Is America’s diminishing wilderness being overrun by tacky stripmalls and single story ranch homes with American flags displayed on their porch fronts and plastic flamingos dotting their little manicured lawns?
Well, not according to the latest federal data on land development — or at least, not as it’s being analyzed and reported on by Ronald D. Utt, Ph.D., the Herbert and Joyce Morgan Senior Research Fellow in the Thomas A. Roe Institute for Economic Policy Studies at The Heritage Foundation:
Among the many factors driving environmentalists to discourage suburban development is the belief that such growth is consuming America’s undeveloped land at a pace that jeopardizes the availability of open space, wilderness, and farmland.
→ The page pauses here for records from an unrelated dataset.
(* ===== verification/Delivery.v ===== *)
(** * From the router to the wire ([Forward] of the route targets)

    The router hands packets to ports and route targets ([Router.Emit]); here
    those calls reach them: an EtherTalk port and a router behind one
    ([router/etalk_port.go], [router/etalk_peer.go]) write frames or queue the
    packet, an AURP peer ([router/aurp_peer.go]) sends it through its tunnel. *)
From S2P Require Import Prelude Wtacc AurpHeaders AurpTuples AurpZoneInfo AurpPacket AurpTransport.
From S2P Require Import PeerPolicy GoSort RouteTable RouteExport PeerState PeerFSM AtalkNbp Atalk DdpPolicy.
From S2P Require Import Seed LoopProbe Aarp Outbox Router EtherTalk.
Import RT DDP Router.

Module Delivery.

(** A port's hardware address and its AARP machine with the outboxes. *)
Record Station := MkStation { ethernetAddr : Aarp.HWAddr; ether : Aarp.EW }.

(** The ports by device, the peers by tunnel ID. *)
Record DW := MkDW { stations : gmap (list Z) Station; tunnels : gmap (list Z) PS.World }.

Abbreviation error := (option goerr).

Section Delivery.
Context {GStr : GoStrings} {MO : MapOrder} `{MT : Multitalk} `{ET : Aarp.Ethertalk}.

(** [EtherTalkPeer.Forward]. *)
Definition EtherTalkPeer_Forward (hw : Aarp.HWAddr) (PeerAddr : Addr) (pkt : ExtPacket) : Aarp.E error :=
  '(destEth, waitCh) ← Aarp.lookupOrWait PeerAddr;
  match waitCh with
  | None => Outbox.send hw destEth pkt
  | Some waitCh => _ ← Outbox.outboxPush waitCh PeerAddr pkt; mret None
  end.

(** A method of the port of a device; there is one for every device in use. *)
Definition on_port (dev : list Z) (m : Aarp.HWAddr -> Aarp.E error) (d : DW) : option (DW * error) :=
  s ← stations d !! dev;
  '(e, err) ← m (ethernetAddr s) (ether s);
  Some (MkDW (<[dev := MkStation (ethernetAddr s) e]> (stations d)) (tunnels d), err).

Definition on_tunnel (id : list Z) (m : PS.M error) (d : DW) : option (DW * error) :=
  w ← tunnels d !! id;
  '(w, err) ← m w;
  Some (MkDW (stations d) (<[id := w]> (tunnels d)), err).

(** The call that an emission stands for. *)
Definition perform (e : Emit) : DW -> option (DW * error) :=
  match e with
  | TargetForward (EtherTalkPort dev) pkt => on_port dev (fun hw => Outbox.Forward hw pkt)
  | TargetForward (EtherTalkPeer dev net node) pkt =>
      on_port dev (fun hw => EtherTalkPeer_Forward hw (MkAddr net node) pkt)
  | TargetForward (AURPPeer id) pkt => on_tunnel id (Tunnel.Forward pkt)
  | PortSend dev pkt => on_port dev (fun hw => Outbox.Send hw pkt)
  | PortBroadcast dev pkt => on_port dev (fun hw => Outbox.Broadcast hw pkt)
  | PortZoneMulticast dev zone pkt => on_port dev (fun hw => Outbox.ZoneMulticast hw zone pkt)
  end.

End Delivery.
End Delivery.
Although federal data on land use reveal such concerns to be misplaced — only 5.2 percent of the continental United States is defined as “developed”* — so-called smart growth and new urbanist advocates remain undeterred in their effort to impose costly and constraining limits on how individuals may develop and use their private property.
Of course, Dr. Utt works as a research fellow for the Heritage Foundation, and the Heritage Foundation is a “right-wing” organization, specializing in “right-wing” economic policy — presumably calculated using “right-wing” mathematics.
So, you know — just ignore it.
The Sierra Club has cooler bumper stickers, anyway.